-- EXERCISE AIM --
From the data below, copy exactly the lines that lie between the one holding "Class Imports : Type" and the one holding "x : option Qc;", including both, and nothing more.

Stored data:

----

(** How a child process ends: it could not be started, or it exited with
    a return code after creating or overwriting some files. *)
Inductive proc_result :=
| SpawnFailed (e : exn)
| Exited (returncode : Z) (written : list (string * file)).

(** The oracles of the environment. *)
Record env := {
  (* [urllib.parse.unquote] *)
  url_decode : string -> string;
  (* the [i]-th path [tempfile] tries, without the suffix *)
  tmp_name : nat -> string;
  (* [tempfile.TMP_MAX]: how many candidates one allocation may try *)
  TMP_MAX : nat;
  (* [pytube.YouTube.from_id(id).streams.get_audio_only('mp4')]: raises, or
     gives no stream, or a stream whose download returns the bytes or
     raises after writing part of them *)
  youtube : string -> outcome (option (list Byte.byte * option exn));
  (* [subprocess.run(argv)] on the current files *)
  run_process : list string -> gmap string file -> proc_result;
  (* [httpx.get(url)] *)
  http_get : string -> outcome httpx.Response;
  (* whether [tag.images.set] refuses the image data *)
  image_refused : list Byte.byte -> option exn;
  (* whether [tag.save] fails on the file *)
  save_fault : string -> option exn
}.

Section Primitives.
Variable E : env.

(** [os.path.isfile(path)] *)
Definition isfile (path : string) : M world bool :=
  gets (fun w => bool_decide (is_Some (fs w !! path))).

(** [os.remove(path)] *)
Definition remove (path : string) : M world unit :=
  fun w => match fs w !! path with
           | Some _ => (Ok tt, set_fs (delete path (fs w)) w)
           | None => (Raise FileNotFoundError, w)
           end.

(** [tempfile] draws candidate names until one is free, at most
    [attempts] times, and creates the file empty. *)
Fixpoint mkstemp (attempts : nat) (suffix : string) : M world string :=
  match attempts with
  | O => raise FileExistsError
  | S n =>
      fun w =>
        let name := String.append (tmp_name E (names_drawn w)) suffix in
        let w' := set_names_drawn (S (names_drawn w)) w in
        match fs w !! name with
        | Some _ => mkstemp n suffix w'
        | None => (Ok name, set_fs (<[name := empty_file]> (fs w')) w')
        end
  end.
(** * Toyota [CarState]: the per-tick vehicle-state decoder

    A shallow embedding of [selfdrive/car/toyota/carstate.py].  The class
    [CarState] keeps calibration and debounce state between control ticks;
    [CarState.update] reads two decoded CAN frames, mutates that state and
    returns one [car.CarState] message.

    Conventions of the embedding.
    - Python numbers are idealised as exact rationals ([Qc]); rounding of
      the binary floating point arithmetic is not modelled.  Python [int]
      counters and bit flags are [Z].
    - [cp.vl] is a dictionary of dictionaries; a subscript on a missing key
      raises [KeyError], [dict.get] does not.
    - A Python exception is a value [Raise e] of the [result] monad; the
      statements of one tick are sequenced with its bind.  An exception
      leaves [update] without a message: the tick, and the session with it,
      is over.
    - The calls into the [fpf] object are recorded, in order, as the list
      of calls the tick made. *)

From Stdlib Require Import QArith Qcanon Qround Qcabs ZArith Lia.
From stdpp Require Import base decidable option numbers strings list gmap.

#[local] Open Scope Qc_scope.

(** ** Numbers *)

Module Num.

(** The integer literal [z] as a number. *)
Definition num (z : Z) : Qc := Qc_of_Z z.

(** The decimal literal [n / d]. *)
Definition frac (n : Z) (d : positive) : Qc := Q2Qc (n # d).

(** [bool(x)] of a number. *)
Definition truthy (x : Qc) : bool := bool_decide (x <> 0).

(** [int(x)]: truncation towards zero. *)
Definition py_int (x : Qc) : Z := (Qnum x ÷ Zpos (Qden x))%Z.

(** [x // y] on numbers. *)
Definition floordiv (x y : Qc) : Qc := Qc_of_Z (Qfloor (x / y)).

(** [bits & flag], read as a condition. *)
Definition has_flag (bits flag : Z) : bool := negb (Z.land bits flag =? 0)%Z.

(** [x % y] on numbers: the remainder takes the sign of the divisor. *)
Definition py_mod (x y : Qc) : Qc := x - y * floordiv x y.

(** [x in t] for a tuple of integer literals. *)
Definition in_tuple (x : Qc) (t : list Z) : bool :=
  existsb (fun z => bool_decide (x = num z)) t.

End Num.
Import Num.

(** ** Exceptions *)

Inductive exn : Type :=
| KeyError (key : string)
| UnboundLocalError (name : string)
| TypeError.

Inductive result (A : Type) : Type :=
| Ok (a : A)
| Raise (e : exn).
Arguments Ok {A} a.
Arguments Raise {A} e.

#[global] Instance result_ret : MRet result := fun _ a => Ok a.
#[global] Instance result_bind : MBind result := fun _ _ f m =>
  match m with
  | Ok a => f a
  | Raise e => Raise e
  end.

Definition is_Ok {A} (r : result A) : bool :=
  match r with Ok _ => true | Raise _ => false end.

(** ** Decoded CAN frames *)

Record CANParser : Type := {
  (** message name, then signal name *)
  vl : gmap string (gmap string Qc);
  can_valid : bool;
}.

(** [p.vl[m]] *)
Definition vl_msg (p : CANParser) (m : string) : result (gmap string Qc) :=
  match vl p !! m with
  | Some d => Ok d
  | None => Raise (KeyError m)
  end.

(** [p.vl[m][sg]] *)
Definition vl_sig (p : CANParser) (m sg : string) : result Qc :=
  d ← vl_msg p m;
  match d !! sg with
  | Some v => Ok v
  | None => Raise (KeyError sg)
  end.

(** ** Modules the class imports

    Only their use is in the source file; what they provide is taken as
    given. *)

(** [car.CarParams], as far as [update] reads it. *)
Module SteerControlType.
Inductive t : Type := torque | angle.
#[global] Instance eq_dec : EqDecision t.
Proof. solve_decision. Defined.
End SteerControlType.

Record CarParams : Type := {
  carFingerprint : string;
  flags : Z;
  enableGasInterceptor : bool;
  enableDsu : bool;
  enableBsm : bool;
  openpilotLongitudinalControl : bool;
  steerControlType : SteerControlType.t;
}.

Module WheelSpeeds.
Record t : Type := { fl : Qc; fr : Qc; rl : Qc; rr : Qc }.
End WheelSpeeds.

Module GearShifter.
Inductive t : Type :=
| unknown | park | drive | neutral | reverse | sport | low | brake | eco
| manumatic.
End GearShifter.

(** [toyota/values.py], [drive_helpers.py], [realtime.py], the DBC, and the
    methods inherited from [CarStateBase]. *)
Class Imports : Type := {
  TSS2_CAR : gset string;
  RADAR_ACC_CAR : gset string;
  UNSUPPORTED_DSU_CAR : gset string;
  NO_STOP_TIMER_CAR : gset string;
  CAR_LEXUS_ES_TSS2 : string;
  CAR_MIRAI : string;
  CAR_PRIUS_V : string;
  ToyotaFlags_SMART_DSU : Z;
  ToyotaFlags_DISABLE_RADAR : Z;
  ToyotaFlags_ZSS : Z;
  ToyotaFlags_RADAR_CAN_FILTER : Z;
  STEER_THRESHOLD : Qc;
  EPS_SCALE : string -> Qc;
  (** [CANDefine(DBC[fp]["pt"]).dv["GEAR_PACKET"]["GEAR"]] *)
  GEAR_values : string -> gmap Z string;
  CRUISE_LONG_PRESS : Z;
  DT_CTRL : Qc;
  get_wheel_speeds : CarParams -> Qc -> Qc -> Qc -> Qc -> WheelSpeeds.t;
  (** the state of the speed filter is its pair (speed, acceleration) *)
  update_speed_kf : Qc * Qc -> Qc -> (Qc * Qc) * (Qc * Qc);
  parse_gear_shifter : option string -> GearShifter.t;
}.

(** Modelled from the spec: [openpilot.common.conversions] is not among the
    sources; the spec fixes the two factors by "100 km/h in m/s" and
    "55 mph in m/s". *)
Module CV.
Definition MPH_TO_KPH : Qc := frac 1609344 1000000.
Definition MS_TO_KPH : Qc := frac 36 10.
Definition KPH_TO_MS : Qc := 1 / MS_TO_KPH.
Definition MPH_TO_MS : Qc := MPH_TO_KPH * KPH_TO_MS.
End CV.

(** Modelled from the spec: [openpilot.common.numpy_fast.mean] is not among
    the sources; the spec calls the fused speed the "arithmetic mean of the
    four". *)
Definition mean (l : list Qc) : Qc :=
  foldl Qcplus 0 l / Qc_of_Z (Z.of_nat (length l)).

(** Modelled from the spec: [openpilot.common.filter_simple] is not among
    the sources.  The spec describes a slow adaptive filter with a value and
    an initialization flag, time constant [rc], updated at the control
    period [dt]; the first sample initializes it. *)
Module FirstOrderFilter.
Record t : Type := {
  x : option Qc;
  alpha : Qc;
  initialized : bool;
}.

Definition new (x0 : option Qc) (rc dt : Qc) (init : bool) : t :=
  {| x := x0; alpha := dt / (rc + dt); initialized := init |}.

Definition update (f : t) (v : Qc) : result t :=
  if initialized f then
    match x f with
    | Some x0 =>
        Ok {| x := Some ((1 - alpha f) * x0 + alpha f * v);
              alpha := alpha f; initialized := true |}
    | None => Raise TypeError
    end
  else Ok {| x := Some v; alpha := alpha f; initialized := true |}.
End FirstOrderFilter.

(** ** The message [car.CarState]

    [car.CarState.new_message()] starts every field at its default, zero or
    false; [update] assigns the fields below. *)

Module CruiseState.
Record t : Type := {
  available : bool;
  speed : Qc;
  speedCluster : Qc;
  standstill : bool;
  enabled : bool;
  nonAdaptive : bool;
}.
End CruiseState.

Module car.
Record CarState : Type := {
  doorOpen : bool;
  seatbeltUnlatched : bool;
  parkingBrake : bool;
  brakePressed : bool;
  brakeHoldActive : bool;
  gas : Qc;
  gasPressed : bool;
  wheelSpeeds : WheelSpeeds.t;
  vEgoRaw : Qc;
  vEgo : Qc;
  aEgo : Qc;
  vEgoCluster : Qc;
  standstill : bool;
  steeringAngleDeg : Qc;
  steeringRateDeg : Qc;
  steeringAngleOffsetDeg : Qc;
  gearShifter : GearShifter.t;
  leftBlinker : bool;
  rightBlinker : bool;
  engineRpm : Qc;
  steeringTorque : Qc;
  steeringTorqueEps : Qc;
  steeringPressed : bool;
  steerFaultTemporary : bool;
  steerFaultPermanent : bool;
  cruiseState : CruiseState.t;
  accFaulted : bool;
  stockFcw : bool;
  genericToggle : bool;
  espDisabled : bool;
  stockAeb : bool;
  leftBlindspot : bool;
  rightBlindspot : bool;
}.
End car.

(** ** What the tick is given besides the two frames *)

(** [frogpilot_variables], the toggles read by [update]. *)
Record FrogPilotVariables : Type := {
  experimental_mode_via_lkas : bool;
  conditional_experimental_mode : bool;
  experimental_mode_via_distance : bool;
  traffic_mode : bool;
  personalities_via_wheel : bool;
  force_mph_dashboard : bool;
}.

----

-- OUTPUT --
Class Imports : Type := {
  TSS2_CAR : gset string;
  RADAR_ACC_CAR : gset string;
  UNSUPPORTED_DSU_CAR : gset string;
  NO_STOP_TIMER_CAR : gset string;
  CAR_LEXUS_ES_TSS2 : string;
  CAR_MIRAI : string;
  CAR_PRIUS_V : string;
  ToyotaFlags_SMART_DSU : Z;
  ToyotaFlags_DISABLE_RADAR : Z;
  ToyotaFlags_ZSS : Z;
  ToyotaFlags_RADAR_CAN_FILTER : Z;
  STEER_THRESHOLD : Qc;
  EPS_SCALE : string -> Qc;
  (** [CANDefine(DBC[fp]["pt"]).dv["GEAR_PACKET"]["GEAR"]] *)
  GEAR_values : string -> gmap Z string;
  CRUISE_LONG_PRESS : Z;
  DT_CTRL : Qc;
  get_wheel_speeds : CarParams -> Qc -> Qc -> Qc -> Qc -> WheelSpeeds.t;
  (** the state of the speed filter is its pair (speed, acceleration) *)
  update_speed_kf : Qc * Qc -> Qc -> (Qc * Qc) * (Qc * Qc);
  parse_gear_shifter : option string -> GearShifter.t;
}.

(** Modelled from the spec: [openpilot.common.conversions] is not among the
    sources; the spec fixes the two factors by "100 km/h in m/s" and
    "55 mph in m/s". *)
Module CV.
Definition MPH_TO_KPH : Qc := frac 1609344 1000000.
Definition MS_TO_KPH : Qc := frac 36 10.
Definition KPH_TO_MS : Qc := 1 / MS_TO_KPH.
Definition MPH_TO_MS : Qc := MPH_TO_KPH * KPH_TO_MS.
End CV.

(** Modelled from the spec: [openpilot.common.numpy_fast.mean] is not among
    the sources; the spec calls the fused speed the "arithmetic mean of the
    four". *)
Definition mean (l : list Qc) : Qc :=
  foldl Qcplus 0 l / Qc_of_Z (Z.of_nat (length l)).

(** Modelled from the spec: [openpilot.common.filter_simple] is not among
    the sources.  The spec describes a slow adaptive filter with a value and
    an initialization flag, time constant [rc], updated at the control
    period [dt]; the first sample initializes it. *)
Module FirstOrderFilter.
Record t : Type := {
  x : option Qc;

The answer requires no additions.